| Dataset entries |
- - - - - - -
Ltac skel_lanes :=
  cbn [sint_lane uint_lane exec_store store_sized_int store_sized_uint
       store_sized_float has_case existsb widths_int widths_float
       widths_1_32 Z.eqb Pos.eqb orb];
  unfold lanewise2, cmp_lanes, f2i1_lanes, bitfield_lanes, ball_iequal4_at,
    read_vec4;
  cbn [vec4.x vec4.y vec4.z vec4.w];
  first [ reflexivity
        | f_equal; apply per_lane_ext; intros; rewrite ?i2b_b2i; reflexivity
        | f_equal; rewrite per_lane_1; apply upd_ext; intros;
          rewrite ?i2b_b2i; reflexivity ].

Ltac skel_open W :=
  intros ? ? W ?; unfold evaluate_skeleton, lane_count;
  cbn [bit_size_cases lanes_written dest_store].

Ltac skel_int :=
  let W := fresh "W" in let Hc := fresh in let Hm := fresh in
  skel_open W; unfold evaluate_icmp;
  destruct (width_cases_int W) as [-> | [-> | [-> | [-> | [-> | [Hc Hm]]]]]];
  [ skel_lanes .. | rewrite Hc, Hm; reflexivity ].

Ltac skel_float :=
  let W := fresh "W" in let Hc := fresh in let Hm := fresh in
  skel_open W; unfold evaluate_fcmp;
  destruct (width_cases_float W) as [-> | [-> | [-> | [Hc Hm]]]];
  [ skel_lanes .. | rewrite Hc, Hm; reflexivity ].

Ltac lanewise2_value ty expr :=
  exists (fun W (_ : nat) src i =>
            cast (ctype_of (ty W))
              (expr W (rd (ty W) (src_lane src 0 i))
                      (rd (ty W) (src_lane src 1 i)))).

Ltac icmp_value ty op :=
  exists (fun W (_ : nat) src i =>
            b2i (op (rd (ty W) (src_lane src 0 i))
                    (rd (ty W) (src_lane src 1 i)))).

Ltac fcmp_value op :=
  exists (fun W (_ : nat) src i =>
            b2i (op (float_lane W (src_lane src 0 i))
                    (float_lane W (src_lane src 1 i)))).

Ltac skel_plain :=
  let W := fresh "W" in skel_open W;
  unfold evaluate_ubfe, evaluate_ubitfield_extract, bitfield_lanes,
    evaluate_pack_snorm_4x8, evaluate_unpack_snorm_4x8, set_f32;
  cbn [vec4.x vec4.y vec4.z vec4.w exec_store];
  rewrite ?per_lane_1, ?per_lane_4; reflexivity.

(** Every evaluator the dispatcher calls has the shape of
    [evaluate_skeleton], with the switch cases, the store statement and
    the write set tabulated for its opcode: there is a lane-wise result
    for which the two agree on every invocation. *)
Lemma evaluators_have_skeleton other op :
  exists value, forall dst nc W src,
    nir_eval_const_opcode other (op_case op) dst nc W src
    = evaluate_skeleton op value dst nc W src.
Proof.
  destruct op; cbn [nir_eval_const_opcode];
  first
    [ progress unfold evaluate_other; eexists; reflexivity
    | progress unfold evaluate_iadd;
      lanewise2_value sint_lane (fun W => iadd_expr (sint_lane W)); skel_int
    | progress unfold evaluate_iadd_sat;
      lanewise2_value sint_lane (fun W => iadd_sat_expr (sint_lane W) W);
      skel_int
    | progress unfold evaluate_uadd_sat;
      lanewise2_value uint_lane (fun W => uadd_sat_expr (uint_lane W));
      skel_int
    | progress unfold evaluate_idiv;
      lanewise2_value sint_lane (fun W => idiv_expr (sint_lane W)); skel_int
    | progress unfold evaluate_udiv;
      lanewise2_value uint_lane (fun W => idiv_expr (uint_lane W)); skel_int
    | progress unfold evaluate_imod;
      lanewise2_value sint_lane (fun W => imod_expr (sint_lane W)); skel_int
    | progress unfold evaluate_irem;
      lanewise2_value sint_lane (fun W => irem_expr (sint_lane W)); skel_int
    | progress unfold evaluate_umod;
      lanewise2_value uint_lane (fun W => irem_expr (uint_lane W)); skel_int
    | progress unfold evaluate_feq, evaluate_feq32; fcmp_value feq; skel_float
    | progress unfold evaluate_fge, evaluate_fge32; fcmp_value fge; skel_float
    | progress unfold evaluate_flt, evaluate_flt32; fcmp_value flt; skel_float
    | progress unfold evaluate_fne, evaluate_fne32; fcmp_value fne; skel_float
    | progress unfold evaluate_ieq, evaluate_ieq32;
      icmp_value sint_lane Z.eqb; skel_int
    | progress unfold evaluate_ige, evaluate_ige32;
      icmp_value sint_lane Z.geb; skel_int
    | progress unfold evaluate_ilt, evaluate_ilt32;
      icmp_value sint_lane Z.ltb; skel_int
    | progress unfold evaluate_ine, evaluate_ine32;
      icmp_value sint_lane ine_op; skel_int
    | progress unfold evaluate_uge, evaluate_uge32;
      icmp_value uint_lane Z.geb; skel_int
    | progress unfold evaluate_ult, evaluate_ult32;
      icmp_value uint_lane Z.ltb; skel_int
    | progress unfold evaluate_ball_iequal4;
      exists (fun W (_ : nat) src (_ : nat) =>
                let src0 := read_vec4 (sint_lane W) src 0 in
                let src1 := read_vec4 (sint_lane W) src 1 in
                b2i ((vec4.x src0 =? vec4.x src1)
                     && (vec4.y src0 =? vec4.y src1)
                     && (vec4.z src0 =? vec4.z src1)
                     && (vec4.w src0 =? vec4.w src1)));
      skel_int
    | progress unfold evaluate_f2i1;
      exists (fun W (_ : nat) src i =>
                float_to_int int8_t (float_lane W (src_lane src 0 i)));
      skel_float
    | exists (fun (_ : Z) (_ : nat) src i =>
                cast uint32_t
                  (ubfe_body (u32 (src_lane src 0 i)) (i32 (src_lane src 1 i))
                             (i32 (src_lane src 2 i))));
      skel_plain
    | exists (fun (_ : Z) (_ : nat) src i =>
                cast uint32_t
                  (ubitfield_extract_body (u32 (src_lane src 0 i))
                     (i32 (src_lane src 1 i)) (i32 (src_lane src 2 i))));
      skel_plain
    | exists (fun (_ : Z) (_ : nat) src (_ : nat) =>
                let byte k := cast uint32_t
                                (pack_snorm_1x8 (f32 (src_lane src 0 k))) in
                Z.lor (Z.lor (Z.lor (byte 0%nat) (shl_u32 (byte 1%nat) 8))
                             (shl_u32 (byte 2%nat) 16))
                      (shl_u32 (byte 3%nat) 24));
      skel_plain
    | exists (fun (_ : Z) (_ : nat) src i =>
                let x := u32 (src_lane src 0 0) in
                encode_ieee 23 8
                  (unpack_snorm_1x8
                     (match i with
                      | 0%nat => cast uint8_t (Z.land x 255)
                      | 1%nat => cast uint8_t (Z.land (shr_u32 x 8) 255)
                      | 2%nat => cast uint8_t (Z.land (shr_u32 x 16) 255)
                      | _ => cast uint8_t (shr_u32 x 24)
                      end)));
      skel_plain ].
Qed.

(** ** 1-bit destinations *)

(** A lane-wise loop whose stores all establish [P] establishes [P] in the
    lanes below [num_components] and leaves the others as they were. *)
Lemma per_lane_written (P : nir_const_value -> Prop) nc body dst :
  (forall i v, P (body i v)) ->
  forall i, (i < length dst)%nat ->
    if (i <? nc)%nat then P (lane (per_lane nc body dst) i)
    else lane (per_lane nc body dst) i = lane dst i.
Proof.
  intros HP i Hl. destruct (Nat.ltb_spec i nc).
  - rewrite per_lane_lane by assumption. apply HP.
  - now apply per_lane_lane_out.
Qed.

Lemma store_bool1_cases x v :
  u8 (store_bool1 x v) = 0 \/ u8 (store_bool1 x v) = 1.
Proof. rewrite store_bool1_u8. destruct x; auto. Qed.

Lemma store_b_mask_u8 x v : u8 (exec_store store_b_mask x v) = Z.land x 1.
Proof. exact (wr_int1_u8 x v). Qed.

Lemma store_b_neg_u8 x v :
  u8 (exec_store store_b_neg x v) = Z.land (- b2i (i2b x)) 1.
Proof.
  cbn [exec_store]. rewrite store_bool1_u8. now destruct (i2b x).
Qed.

(** C7.  The store of a 1-bit integer result, [_dst_val[i].b = dst & 1],
    leaves [dst & 1] in the member whatever the host integer [dst], and
    the store of a boolean result, [_dst_val[i].b = -(int)dst], leaves
    [(-(int)dst) & 1]; both are 0 or 1.  For every opcode of the
    dispatcher and every case of its switch in which the destination is
    the 1-bit member, the evaluator returns, each lane it writes holds 0
    or 1, no bit above bit 0 is set in it, and the other lanes are
    untouched. *)
Theorem one_bit_destination_masked other op W dst nc src
    (H : dest_1bit op W = true) :
  (forall x v, u8 (exec_store store_b_mask x v) = Z.land x 1 /\
               u8 (exec_store store_b_neg x v) = Z.land (- b2i (i2b x)) 1 /\
               (Z.land x 1 = 0 \/ Z.land x 1 = 1)) /\
  exists d,
    nir_eval_const_opcode other (op_case op) dst nc W src = Done d /\
    length d = length dst /\
    forall i, (i < length dst)%nat ->
      if writes_lane op nc i
      then (u8 (lane d i) = 0 \/ u8 (lane d i) = 1) /\
           forall k, 0 < k -> Z.testbit (u8 (lane d i)) k = false
      else lane d i = lane dst i.
Proof.
  split.
  { intros x v. split; [apply store_b_mask_u8|].
    split; [apply store_b_neg_u8 | apply land_1_cases]. }
  destruct (evaluators_have_skeleton other op) as [value E]. rewrite E.
  unfold dest_1bit in H. apply andb_true_iff in H. destruct H as [Hc Hs].
  unfold evaluate_skeleton, writes_lane.
  match goal with
  | |- exists d, match _ with None => Done ?b | Some _ => _ end = _ /\ _ =>
      exists b
  end.
  split; [destruct (bit_size_cases op); [rewrite Hc|]; reflexivity|].
  split; [apply per_lane_length|].
  apply (per_lane_written
           (fun v => (u8 v = 0 \/ u8 v = 1) /\
                     forall k, 0 < k -> Z.testbit (u8 v) k = false)).
  intros i v.
  assert (B : forall z, z = 0 \/ z = 1 ->
                (z = 0 \/ z = 1) /\
                forall k, 0 < k -> Z.testbit z k = false).
  { intros z Hz. split; [exact Hz|]. intros k Hk.
    destruct Hz as [-> | ->]; [apply Z.testbit_0_l|].
    destruct k; try lia; reflexivity. }
  apply B.
  destruct (dest_store op W); try discriminate Hs.
  - rewrite store_b_mask_u8. apply land_1_cases.
  - apply store_bool1_cases.
Qed.
(** X18. [add_source] changes the tables only by appending one active source
    built from the four fields of the form, and only for a POST with all
    four fields filled in, a category id that [int] accepts, a name no
    source has yet and a commit that goes through; it never touches the
    categories, the articles or the log. *)
Theorem add_source_appends_one_source_or_nothing
        (py_int : string -> Exc Z) (db_error : option string)
        (db : database) (method : http_method) (form : source_form) :
  (fst (add_source py_int db_error db method form) = db
   \/ (method = POST
       /\ form_complete form = true
       /\ db_error = None
       /\ exists s,
            sources (fst (add_source py_int db_error db method form))
            = (sources db ++ [s])%list
            /\ Source.is_active s = true
            /\ Some (Source.name s) = form_name form
            /\ Some (Source.url s) = form_url form
            /\ Some (Source.rss_url s) = form_rss_url form
            /\ option_map py_int (form_category_id form)
               = Some (Ok (Source.category_id s))
            /\ ~ In (Source.name s) (map Source.name (sources db))
            /\ ~ In (Source.id s) (map Source.id (sources db))))
  /\ categories (fst (add_source py_int db_error db method form))
     = categories db
  /\ articles (fst (add_source py_int db_error db method form)) = articles db
  /\ update_logs (fst (add_source py_int db_error db method form))
     = update_logs db.
Proof.
  destruct (add_source_cases py_int db_error db method form)
    as [H | (Hm & Hc & name & url & rss_url & category_id & c
             & H1 & H2 & H3 & H4 & H5 & H6 & H7 & H8)].
  - rewrite H. split; [left; reflexivity | auto].
  - rewrite H8. simpl. split; [|auto].
    right. split; [exact Hm|]. split; [exact Hc|]. split; [exact H7|].
    eexists. split; [reflexivity|]. simpl.
    rewrite H1, H2, H3, H4. simpl. rewrite H5.
    repeat split; auto. apply next_id_fresh.
Qed.

(** X19. [add_source] keeps the ids of the sources pairwise distinct, and their
    names too. *)
Theorem add_source_keeps_keys
        (py_int : string -> Exc Z) (db_error : option string)
        (db : database) (method : http_method) (form : source_form) :
  NoDup (map Source.id (sources db)) ->
  NoDup (map Source.name (sources db)) ->
  NoDup (map Source.id
             (sources (fst (add_source py_int db_error db method form))))
  /\ NoDup (map Source.name
                (sources (fst (add_source py_int db_error db method form)))).
Proof.
  intros Hid Hname.
  destruct (add_source_cases py_int db_error db method form)
    as [H | (_ & _ & name & url & rss_url & category_id & c
             & _ & _ & _ & _ & _ & H6 & _ & H8)].
  - rewrite H. auto.
  - rewrite H8. simpl. rewrite !map_app. simpl. split.
    + apply NoDup_app; [exact Hid | repeat constructor; intros [] |].
      intros x Hx [<-|[]]. exact (next_id_fresh _ Hx).
    + apply NoDup_app; [exact Hname | repeat constructor; intros [] |].
      intros x Hx [<-|[]]. contradiction.
Qed.
(** * Fresh & Clean Laundry: the page behaviour script (script.js)

    A shallow embedding of the interactive layer of the landing page:
    smooth scrolling, the mobile menu, lazy images, the scroll-to-top
    button, form validation and the keyboard helpers, together with the
    properties the specification states about them.

    Conventions.
    - A JavaScript string that is inspected character by character (a
      field value) is a list of UTF-16 code units; class names, attribute
      values, selectors and messages, which the script only compares and
      stores, are [string]s.
    - The document is a record [World] holding the elements the script's
      fixed selectors resolve to, and the host effects that cannot be
      undone (console, scroll requests, history, focus, timers).
    - A function of the script is a computation [M A]: it takes the world
      and gives a completion ([Normal] or [Throw]) and the new world.
      Dereferencing [null] throws a TypeError, as it does in the browser.
    - The elements the fixed selectors of the script resolve to (the
      navigation, the menu toggle, the scroll-to-top button, the form) are
      distinct nodes, and the parent elements of the form fields do not
      contain one another; several fields may share a parent.
    - Scroll offsets and positions the script reads are rational numbers
      (every finite double is one). The script adds and subtracts them in
      double arithmetic, which rounds: a number it computes is kept as
      the expression it evaluated. Time is not modelled: a timer is its
      delay and its callback. *)

From Stdlib Require Import List String Ascii Bool Arith NArith ZArith QArith Lia.
Import ListNotations.
(** * raspberry_pi_buttons.py: the physical button controller

    A shallow embedding of [PhysicalButtonController] and of the script's
    entry point.  The controller is a Python object with mutable attributes;
    its methods read the wall clock, talk to the Flask application over HTTP,
    drive the GPIO library and print.  All of this is threaded through a
    small monad [M] over a [world]:

    - what the program reads from outside (clock readings, replies of the
      HTTP server, interrupts of [time.sleep], failures of GPIO calls) comes
      from oracles in the world, consumed call by call;
    - what the program does to the outside (printed lines, HTTP requests,
      sleeps, GPIO calls) is the list of [event]s a computation emits;
    - Python exceptions are the [Raises] outcome, handled by [try_except]
      and [try_finally]; they arise where the oracles say so (an HTTP
      request, a sleep, a GPIO call) and on reading an attribute that was
      never assigned.

    Clock readings are seconds since the epoch.  The source holds them in
    binary64 floats; here they are exact rationals ([Q]), and [0.3] is
    [3 # 10]: subtraction and comparison do not round.  What [time.time()]
    can return is a binary fraction, m / 2^k ([binary_fraction]); where a
    property depends on it, it is a hypothesis on the clock
    ([binary_clock]). *)

From Stdlib Require Import ZArith QArith List String Ascii Bool Lia Lqa.
From Stdlib Require Import DecimalString DecimalPos DecimalZ.
Import ListNotations.

Local Open Scope string_scope.
Local Open Scope Z_scope.

(** ** Module constants *)

Definition BUTTON_1_PIN : Z := 18.
Definition BUTTON_2_PIN : Z := 19.
Definition FLASK_APP_URL : string := "http://144.178.100.238:65500".

(** ** Exceptions, replies, events *)

(** The exception classes the handlers of the script tell apart:
    [except requests.exceptions.RequestException] in [send_button_press],
    [except KeyboardInterrupt] in [run], and the bare [except:] of
    [check_connection], which takes everything. *)
Inductive exn : Type :=
| RequestException (description : string)
| KeyboardInterrupt
| OtherException (name : string).

Definition is_RequestException (e : exn) : bool :=
  match e with RequestException _ => true | _ => false end.

Definition is_KeyboardInterrupt (e : exn) : bool :=
  match e with KeyboardInterrupt => true | _ => false end.

(** [str(e)] as interpolated in an f-string. *)
Definition str_exn (e : exn) : string :=
  match e with
  | RequestException d => d
  | KeyboardInterrupt => ""
  | OtherException n => n
  end.

(** What [requests.post] / [requests.get] come back with. *)
Inductive http_reply : Type :=
| Response (status_code : Z)
| Failure (e : exn).

Inductive json : Type :=
| JInt (n : Z)
| JFloat (x : Q).

(** Calls into [RPi.GPIO]. *)
Inductive gpio_call : Type :=
| Setmode_BCM
| Setwarnings (flag : bool)
| Setup_IN_PUD_DOWN (pin : Z)
| Add_event_detect_RISING (pin : Z) (callback : Z) (bouncetime : Z)
| Cleanup.

Inductive event : Type :=
| Print (line : string)
| HttpPost (url : string) (body : list (string * json)) (timeout : Z)
| HttpGet (url : string) (timeout : Z)
| Sleep (seconds : Q)
| Gpio (c : gpio_call).

(** ** The object and the world *)

(** The attributes [__init__] assigns.  An attribute that has not been
    assigned yet is [None]; reading it raises [AttributeError]. *)
Record controller : Type := {
  button_pressed : option bool;
  last_press_time : option Q;
  debounce_time : option Q
}.

Definition blank : controller :=
  {| button_pressed := None; last_press_time := None; debounce_time := None |}.

Record world : Type := {
  self : controller;
  (* successive results of [time.time()] and how many were taken *)
  clock : nat -> Q;
  clock_reads : nat;
  (* successive outcomes of HTTP requests and how many were made *)
  network : nat -> http_reply;
  requests : nat;
  (* whether the n-th [time.sleep] is cut short by an exception *)
  interrupt : nat -> option exn;
  sleeps : nat;
  (* whether a GPIO call fails *)
  gpio_fault : gpio_call -> option exn
}.

Definition with_self (c : controller) (w : world) : world :=
  {| self := c; clock := clock w; clock_reads := clock_reads w;
     network := network w; requests := requests w;
     interrupt := interrupt w; sleeps := sleeps w;
     gpio_fault := gpio_fault w |}.

Definition tick_clock (w : world) : world :=
  {| self := self w; clock := clock w; clock_reads := S (clock_reads w);
     network := network w; requests := requests w;
     interrupt := interrupt w; sleeps := sleeps w;
     gpio_fault := gpio_fault w |}.

Definition tick_network (w : world) : world :=
  {| self := self w; clock := clock w; clock_reads := clock_reads w;
     network := network w; requests := S (requests w);
     interrupt := interrupt w; sleeps := sleeps w;
     gpio_fault := gpio_fault w |}.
- - - - - - -
| ASSIGNMENT |
Filter the records above and copy every line that contains the word "holds".

| OUTPUT BELOW |
    the 1-bit member, the evaluator returns, each lane it writes holds 0
    Clock readings are seconds since the epoch.  The source holds them in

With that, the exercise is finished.